INFORMATION SUPPLIED -
(** Where an edge of the inner loop comes from, with the place of its
    source: no [sample] node before it bears the name of the target. *)
Lemma inner_loop_origin_before key node items t u v :
  In (u, v) (edges (inner_loop site_is_subsample key node items t)) ->
  In (u, v) (edges t)
  \/ (v = key /\ u <> key /\ site_is_subsample node = false
      /\ exists before past rest,
           items = before ++ (u, past) :: rest
           /\ forall k s, In (k, s) before -> type s = "sample" -> k <> key).
Proof.
  revert t. induction items as [|[pn past] rest IH]; intros t; simpl; [auto|].
  destruct (site_is_subsample node) eqn:Hsub.
  { intros H. apply IH in H as [H|(_ & _ & [=] & _)]. now left. }
  destruct (String.eqb_spec (type past) "sample") as [Hty|Hty].
  - destruct (String.eqb_spec pn key) as [Hk|Hk]; [auto|].
    intros H. apply IH in H as [H|(Hv & Hu & _ & b & p & r & Hsplit & Hb)].
    + assert (H' : In (u, v) (edges t) \/ (u, v) = (pn, key)).
      { destruct (past_node_independent _ _); [now left|].
        now apply In_edges_add_edge. }
      destruct H' as [H'|[= -> ->]]; [now left | right].
      repeat split; auto. exists [], past, rest. split; [reflexivity|].
      intros k s [].
    + right. repeat split; auto. exists ((pn, past) :: b), p, r.
      split; [now rewrite Hsplit|].
      intros k s [[= <- <-]|Hin] Hs; [exact Hk | now apply (Hb k s)].
  - intros H. apply IH in H as [H|(Hv & Hu & _ & b & p & r & Hsplit & Hb)];
      [now left | right].
    repeat split; auto. exists ((pn, past) :: b), p, r.
    split; [now rewrite Hsplit|].
    intros k s [[= <- <-]|Hin] Hs; [contradiction | now apply (Hb k s)].
Qed.

Lemma outer_loop_origin_before items t u v :
  In (u, v) (edges (outer_loop site_is_subsample items t)) ->
  In (u, v) (edges t)
  \/ (u <> v
      /\ exists node,
           In (v, node) items /\ type node = "sample"
           /\ exists before past rest,
                nodes t = before ++ (u, past) :: rest
                /\ forall k s,
                     In (k, s) before -> type s = "sample" -> k <> v).
Proof.
  revert t. induction items as [|[k node] rest IH]; intros t; simpl; [auto|].
  assert (Hrest :
    In (u, v) (edges (outer_loop site_is_subsample rest t)) ->
    In (u, v) (edges t)
    \/ (u <> v
        /\ exists node0,
             ((k, node) = (v, node0) \/ In (v, node0) rest)
             /\ type node0 = "sample"
             /\ exists before past rest0,
                  nodes t = before ++ (u, past) :: rest0
                  /\ forall k0 s,
                       In (k0, s) before -> type s = "sample" -> k0 <> v)).
  { intros H. apply IH in H as [H|(Hne & n & Hin & Hp)]; [now left | right].
    split; [exact Hne|]. exists n. tauto. }
  destruct (site_is_subsample node) eqn:Hsub; [exact Hrest|].
  destruct (String.eqb_spec (type node) "sample") as [Hty|Hty];
    [|exact Hrest].
  intros H. apply IH in H as [H|(Hne & n & Hin & Htn & Hp)].
  - apply inner_loop_origin_before in H as [H|(Hv & Hu & _ & Hp)];
      [now left | right]. subst v.
    split; [exact Hu|]. exists node. auto.
  - right. split; [exact Hne|]. exists n.
    rewrite nodes_inner_loop in Hp. auto.
Qed.

Lemma dense_edge_positions t u v :
  List.NoDup (node_names t) ->
  In (u, v) (edges (identify_dense_edges site_is_subsample t)) ->
  ~ In (u, v) (edges t) ->
  exists i j P N,
    (i < j)%nat
    /\ nodes t !! i = Some (u, P)
    /\ nodes t !! j = Some (v, N).
Proof.
  intros Hnd H Hold. unfold identify_dense_edges in H.
  apply outer_loop_origin_before in H
    as [H|(Hne & n & Hn & Htn & b & p & r & Hsplit & Hb)]; [contradiction|].
  rewrite Hsplit in Hn. apply in_app_or in Hn as [Hn|[[= Huv _]|Hn]].
  - exfalso. now apply (Hb v n Hn Htn).
  - contradiction.
  - apply list_elem_of_In, list_elem_of_lookup in Hn as [m Hm].
    exists (length b), (length b + S m)%nat, p, n.
    split; [lia|]. rewrite Hsplit. split.
    + now apply list_lookup_middle.
    + rewrite lookup_app_r by lia.
      replace (length b + S m - length b)%nat with (S m) by lia.
      exact Hm.
Qed.
(** [getNextAvailableVersion()]: [shift] on the cached list *)
Definition getNextAvailableVersion `{Environment} (this : ModuleDeclaration)
  : M (option string) :=
  if negb (truthy (_forgeApiUrl this)) then throw no_forge_url
  else
    versions <- getAvailableVersions this ;;
    ForgeCache.updateAvailableReleases (template (_forgeApiUrl this)) (author this)
      (name this) (tail versions) ;;;
    ret (head versions).

(** [addAvailableVersion(version)]: [unshift] on the cached list *)
Definition addAvailableVersion `{Environment} (v : string) (this : ModuleDeclaration)
  : M unit :=
  if negb (truthy (_forgeApiUrl this)) then throw no_forge_url
  else
    versions <- getAvailableVersions this ;;
    ForgeCache.updateAvailableReleases (template (_forgeApiUrl this)) (author this)
      (name this) (v :: versions).

(** [getDeprecationStatus()] *)
Definition getDeprecationStatus `{Environment} (this : ModuleDeclaration)
  : M (option DeprecationStatus) :=
  if negb (forgeModule this) then ret None
  else if negb (truthy (_forgeApiUrl this)) then throw no_forge_url
  else ForgeCache.getDeprecationStatus (template (_forgeApiUrl this)) (author this)
         (name this).

(** [fetchGitMetadata()] *)
Definition fetchGitMetadata `{Environment} (this : ModuleDeclaration)
  : M ModuleDeclaration :=
  if negb (truthy (git this)) then
    throw (Thrown "About to fetch git metadata without a git setting")
  else
    match git_fetch_metadata (template (git this))
            (if truthy (ref this) then ref this else None) with
    | inl message => throw (Thrown message)
    | inr metadata =>
        let setVersion := negb (truthy (version this)) && truthy (meta_version metadata) in
        ret {| name := name this; author := author this; forgeModule := forgeModule this;
               version := if setVersion then meta_version metadata else version this;
               git := git this; ref := ref this; comments := comments this;
               _availableVersions :=
                 if setVersion then [template (meta_version metadata)]
                 else _availableVersions this;
               _forgeApiUrl := _forgeApiUrl this;
               _gitMetadata := Some metadata; _dependencies := _dependencies this |}
    end.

AIM OF THE EXERCISE - Scan the entries above for the string "addAvailableVersion" and copy each line that contains it.

RESULT OF THE EXERCISE -
(** [addAvailableVersion(version)]: [unshift] on the cached list *)
Definition addAvailableVersion `{Environment} (v : string) (this : ModuleDeclaration)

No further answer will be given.